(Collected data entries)
◆ ◆ ◆ ◆ ◆
(** X8. An object is deleted from the bucket only under the path of a
    version that was to be scrubbed: in every run, an object that is gone was
    deleted by a unit whose row is a deleted row with no live version of the
    same hash created at or after it, and the name of the object starts with
    [project/internal_id/digest/hash] for a source row of that row. *)
Theorem only_blobs_of_deleted_versions_are_deleted e w sched name :
  name ∈ bucket w →
  name ∉ bucket (world (check e w sched)) →
  ∃ i t src,
    tasks (check e w sched) !! i = Some t ∧
    (Unit i, File_deleted name true) ∈ trace (check e w sched) ∧
    row t ∈ select_deleted w ∧
    ¬ has_live w (row t) ∧
    src ∈ data_sources w ∧ ds_id src = data_source (row t) ∧
    String.prefix (blob_path src (row t)) name = true.
Proof.
  intros Hin Hn.
  destruct (da_gone _ _ (check_deletions_accounted e w sched) name Hin Hn)
    as (i & t & Ht & Hname & Hev).
  destruct (wp_deletes _ _ (check_within_prefix e w sched i t Ht) name Hname)
    as (path & (src & Hsrc & Hid & ->) & Hprefix).
  exists i, t, src. split_and!; try done.
  - apply (proj1 (Forall_lookup _ _)
             (da_rows _ _ (check_deletions_accounted e w sched)) i t Ht).
  - intros Hlive.
    destruct (check_confined e w (has_live w) (keeps_live w) skipping is_query_more_recent
                (keeps_live_delete w) (keeps_live_purge w)
                (λ s d _, begin_skipping e s d) (move_skipping w) sched)
      as (_ & _ & Hconf); [by intros r Hr _|].
    destruct (Hconf i t Ht Hlive) as (_ & Hd & _). rewrite Hd in Hname.
    by apply elem_of_nil in Hname.
Qed.

(** ** What a call that returned [true] has done *)

Definition purge_carried_out (p : progress) : Prop :=
  p = Returned true ∨ ∃ files u, p = AwaitPurge files (Settled (Some u)).

Definition deleted_ok (name : string) (t : task) : Prop :=
  (name, DelSettled true) ∈ deletes t ∨ (name, DelDelivered true) ∈ deletes t.

Record scrubbed_so_far (x : stores) (t : task) : Prop := ScrubbedSoFar {
  ss_rows : purge_carried_out (pc t) →
    ∀ r, r ∈ data_sources_documents x →
         same_version (data_source (row t)) (document_id (row t)) (hash (row t)) r →
         ¬ is_deleted r;
  ss_blobs : ∀ name, deleted_ok name t → name ∉ bucket x
}.

Lemma evolves_scrubbed_so_far x x' t :
  evolves x x' → scrubbed_so_far x t → scrubbed_so_far x' t.
Proof.
  intros Hev [H1 H2].
  destruct (evolves_shrunk x x x' Hev) as (_ & Hd & Hb); [done|].
  constructor.
  - intros Hp r Hr. apply H1; [done|by apply Hd].
  - intros name Hn Hin. by apply (H2 name Hn), Hb.
Qed.

Lemma move_scrubbed_so_far t x s t' x' s' counted evs :
  task_ok t → scrubbed_so_far x t → move t x s t' x' s' counted evs →
  scrubbed_so_far x' t'.
Proof.
  intros Hok Hs Hmove.
  pose proof (evolves_scrubbed_so_far x x' t (move_evolves _ _ _ _ _ _ _ _ Hmove) Hs)
    as [H1 H2].
  unfold task_ok in Hok. unfold purge_carried_out, deleted_ok in *.
  destruct Hmove as [ok Hpc|Hpc|y l Hpc|Hpc|ok Hpc|Hpc|Hpc|dsrc l Hpc|path ok Hpc
                |path Hpc|path files Hpc Hf|path files Hpc Hf
                |k name ok Hk|k name ok Hk Hpc|k name files Hk Hpc
                |k name files Hk Hpc Hall|k name files Hk Hpc Hall
                |files Hpc|files Hpc|files Hpc|files u Hpc];
    constructor; simpl; rewrite ?Hpc in *;
    try (by intros [[=]|(? & ? & [=])]); try done.
  - intros name [Hin|Hin]; by apply elem_of_nil in Hin.
  - intros name [Hin|Hin]; by apply list_elem_of_fmap in Hin as (? & [=] & _).
  - (* delete_settled *)
    intros name0 [Hin|Hin]; apply elem_of_insert_inv in Hin as [[= -> <-]|Hin];
      try (apply H2; by auto).
    simpl. rewrite list_elem_of_filter. by intros [? _].
  - intros name0 [Hin|Hin]; apply elem_of_insert_inv in Hin as [[= -> <-]|Hin];
      apply H2; try (by auto). left. by apply (list_elem_of_lookup_2 _ k).
  - intros name0 [Hin|Hin]; apply elem_of_insert_inv in Hin as [[=]|Hin];
      apply H2; by auto.
  - intros name0 [Hin|Hin]; apply elem_of_insert_inv in Hin as [[= -> ]|Hin];
      apply H2; try (by auto). left. by apply (list_elem_of_lookup_2 _ k).
  - intros name0 [Hin|Hin]; apply elem_of_insert_inv in Hin as [[= -> ]|Hin];
      apply H2; try (by auto). left. by apply (list_elem_of_lookup_2 _ k).
  - (* purge_settled *)
    intros _ r Hr Hsame Hdel. simpl in Hr. apply list_elem_of_filter in Hr as [Hn _].
    by apply Hn.
  - (* purge_done *)
    intros _. apply H1. right. by eexists _, _.
Qed.

Lemma check_scrubbed_so_far e w sched i t :
  tasks (check e w sched) !! i = Some t →
  scrubbed_so_far (world (check e w sched)) t.
Proof.
  intros Ht.
  destruct (check_every_unit e w (λ x _ t _, scrubbed_so_far x t)) with (sched := sched)
    as [_ Hall]; [| | |by apply (Hall i t Ht)].
  - intros x s x' s' t0 E Hev _. by apply evolves_scrubbed_so_far.
  - intros x s b d _. unfold begun, scrubDocument_begin.
    repeat case_match; constructor; simpl;
      try (by intros [[=]|(? & ? & [=])]);
      intros name [Hin|Hin]; by apply elem_of_nil in Hin.
  - intros t0 x s t' x' s' counted evs E. apply move_scrubbed_so_far.
Qed.

(** X9. When a call of [scrubDocument] has returned [true], the table holds
    no deleted row of the source, document and hash of its row any more, every
    object it asked to delete is gone from the bucket, and the key of its
    version is in [seen]. *)
Theorem returned_true_has_scrubbed e w sched i t :
  tasks (check e w sched) !! i = Some t →
  pc t = Returned true →
  (∀ r, r ∈ data_sources_documents (world (check e w sched)) →
        same_version (data_source (row t)) (document_id (row t)) (hash (row t)) r →
        ¬ is_deleted r) ∧
  (∀ name st, (name, st) ∈ deletes t →
              st = DelDelivered true ∧ name ∉ bucket (world (check e w sched))) ∧
  uid (row t) ∈ seen (check e w sched).
Proof.
  intros Ht Hp. destruct (check_scrubbed_so_far e w sched i t Ht) as [H1 H2].
  pose proof (check_task_ok e w sched i t Ht) as Hok. unfold task_ok in Hok.
  rewrite Hp in Hok. split_and!.
  - apply H1. by left.
  - intros name st Hin.
    assert (st = DelDelivered true) as -> by apply (proj1 (Forall_forall _ _) Hok _ Hin).
    split; [done|]. apply H2. by right.
  - by apply (c_seen _ _ (check_collapsing e w sched) i t).
Qed.

(** ** The key of a version *)

Fixpoint all_chars (P : Ascii.ascii → bool) (s : string) : bool :=
  match s with
  | EmptyString => true
  | String c r => P c && all_chars P r
  end.

(** The decimal digits, and the characters other than the dash of the key. *)
Definition is_digit (c : Ascii.ascii) : bool :=
  (48 <=? Ascii.nat_of_ascii c)%nat && (Ascii.nat_of_ascii c <=? 57)%nat.

Definition not_dash (c : Ascii.ascii) : bool := negb (Ascii.eqb c "-"%char).

Definition dash_free (s : string) : Prop := all_chars not_dash s = true.

Lemma string_app_assoc (a b c : string) : (a +:+ b) +:+ c = a +:+ (b +:+ c).
Proof. induction a as [|x a IH]; [done|]. change (String x ((a +:+ b) +:+ c) = String x (a +:+ (b +:+ c))). by rewrite IH. Qed.

Lemma all_chars_app P a b :
  all_chars P (a +:+ b) = all_chars P a && all_chars P b.
Proof.
  induction a as [|x a IH]; [done|].
  change (P x && all_chars P (a +:+ b) = P x && all_chars P a && all_chars P b).
  rewrite IH. by destruct (P x).
Qed.

Lemma all_chars_impl (P Q : Ascii.ascii → bool) s :
  (∀ c, P c = true → Q c = true) → all_chars P s = true → all_chars Q s = true.
Proof.
  intros Himp. induction s as [|x s IH]; [done|]. simpl.
  rewrite !andb_true_iff. intros [? ?]. auto.
Qed.

(** Two strings cut at their first character outside [P] are cut alike. *)
Lemma split_first P a a' c c' r r' :
  all_chars P a = true → all_chars P a' = true → P c = false → P c' = false →
  a +:+ String c r = a' +:+ String c' r' → a = a' ∧ c = c' ∧ r = r'.
Proof.
  revert a'. induction a as [|x a IH]; intros [|y a'] Ha Ha' Hc Hc' Heq.
  - by injection Heq as -> ->.
  - injection Heq as -> _. simpl in Ha'. rewrite Hc in Ha'. done.
  - injection Heq as -> _. simpl in Ha. rewrite Hc' in Ha. done.
  - injection Heq as -> Heq. simpl in Ha, Ha'.
    apply andb_true_iff in Ha as [_ Ha]. apply andb_true_iff in Ha' as [_ Ha'].
    destruct (IH a' Ha Ha' Hc Hc' Heq) as (-> & -> & ->). done.
Qed.

(** Two strings cut at their last character outside [P] are cut alike. *)
Lemma split_last P a a' c b b' :
  P c = false → all_chars P b = true → all_chars P b' = true →
  a +:+ String c b = a' +:+ String c b' → a = a' ∧ b = b'.
Proof.
  intros Hc. revert a'. induction a as [|x a IH]; intros [|y a'] Hb Hb' Heq.
  - by injection Heq as ->.
  - injection Heq as -> Heq. rewrite Heq, all_chars_app in Hb. simpl in Hb.
    rewrite Hc in Hb. by destruct (all_chars P a').
  - injection Heq as -> Heq. rewrite <- Heq, all_chars_app in Hb'. simpl in Hb'.
    rewrite Hc in Hb'. by destruct (all_chars P a).
  - injection Heq as -> Heq. destruct (IH a' Hb Hb' Heq) as [-> ->]. done.
Qed.

Lemma pretty_N_char_digit x : is_digit (pretty_N_char x) = true.
Proof. unfold pretty_N_char. by repeat case_match. Qed.

Lemma pretty_N_go_digits x s :
  all_chars is_digit s = true → all_chars is_digit (pretty_N_go x s) = true.
Proof.
  revert s. induction (N.lt_wf_0 x) as [x _ IH]; intros s Hs.
  assert (x = 0 ∨ 0 < x)%N as [->|Hpos] by lia.
  - by rewrite pretty_N_go_0.
  - rewrite pretty_N_go_step by done. apply IH.
    + by apply N.div_lt.
    + simpl. by rewrite pretty_N_char_digit.
Qed.

Lemma pretty_Z_digits (z : Z) : 0 ≤ z → all_chars is_digit (pretty z) = true.
Proof.
  intros Hz. destruct z as [|p|p]; [done| |lia].
  unfold pretty, pretty_Z, pretty, pretty_positive, pretty, pretty_N.
  case_decide; [done|]. by apply pretty_N_go_digits.
Qed.

Lemma digit_not_dash c : is_digit c = true → not_dash c = true.
Proof.
  unfold is_digit, not_dash. destruct (Ascii.eqb_spec c "-"%char) as [->|]; [|done].
  by vm_compute.
Qed.

(** X10. The key [`${data_source}-${document_id}-${hash}`] does not tell
    where the document id ends: for all strings [a], [b], [c], the version
    of document [a-b] with hash [c] and the version of document [a] with hash
    [b-c] have the same key in [seen], and are different versions. *)
Theorem uid_is_ambiguous i1 i2 c1 c2 ds (a b c st1 st2 : string) :
  uid (Document i1 c1 ds (a +:+ "-" +:+ b) c st1) =
  uid (Document i2 c2 ds a (b +:+ "-" +:+ c) st2) ∧
  ¬ same_version ds (a +:+ "-" +:+ b) c (Document i2 c2 ds a (b +:+ "-" +:+ c) st2).
Proof.
  split.
  - unfold uid. simpl. by rewrite !string_app_assoc.
  - intros (_ & Hdoc & _). simpl in Hdoc.
    assert (String.length a = String.length (a +:+ "-" +:+ b)) as Hlen by (by rewrite <- Hdoc).
    clear -Hlen. induction a as [|x a IH]; [done|]. apply IH. by injection Hlen.
Qed.

(** With source ids that are not negative and hashes without dash the key
    is injective. *)
Lemma uid_same_version d d' :
  0 ≤ data_source d → 0 ≤ data_source d' →
  dash_free (hash d) → dash_free (hash d') →
  uid d = uid d' →
  same_version (data_source d) (document_id d) (hash d) d'.
Proof.
  intros Hds Hds' Hh Hh' Heq. unfold uid in Heq.
  change (pretty (data_source d) +:+ String "-" (document_id d +:+ "-" +:+ hash d) =
          pretty (data_source d') +:+ String "-" (document_id d' +:+ "-" +:+ hash d'))
    in Heq.
  apply (split_first is_digit) in Heq as (Hp & _ & Hrest);
    [|by apply pretty_Z_digits..|done|done].
  change (document_id d +:+ String "-" (hash d) =
          document_id d' +:+ String "-" (hash d')) in Hrest.
  apply (split_last not_dash) in Hrest as [Hdoc Hhash]; [|done..].
  split_and!; [|done..]. symmetry. by apply (inj pretty).
Qed.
◆ ◆ ◆ ◆ ◆
» **ASSIGNMENT**
Within the entries above, find the string "their" and return each line that holds it.

» **TASK OUTPUT**
(** Two strings cut at their first character outside [P] are cut alike. *)
(** Two strings cut at their last character outside [P] are cut alike. *)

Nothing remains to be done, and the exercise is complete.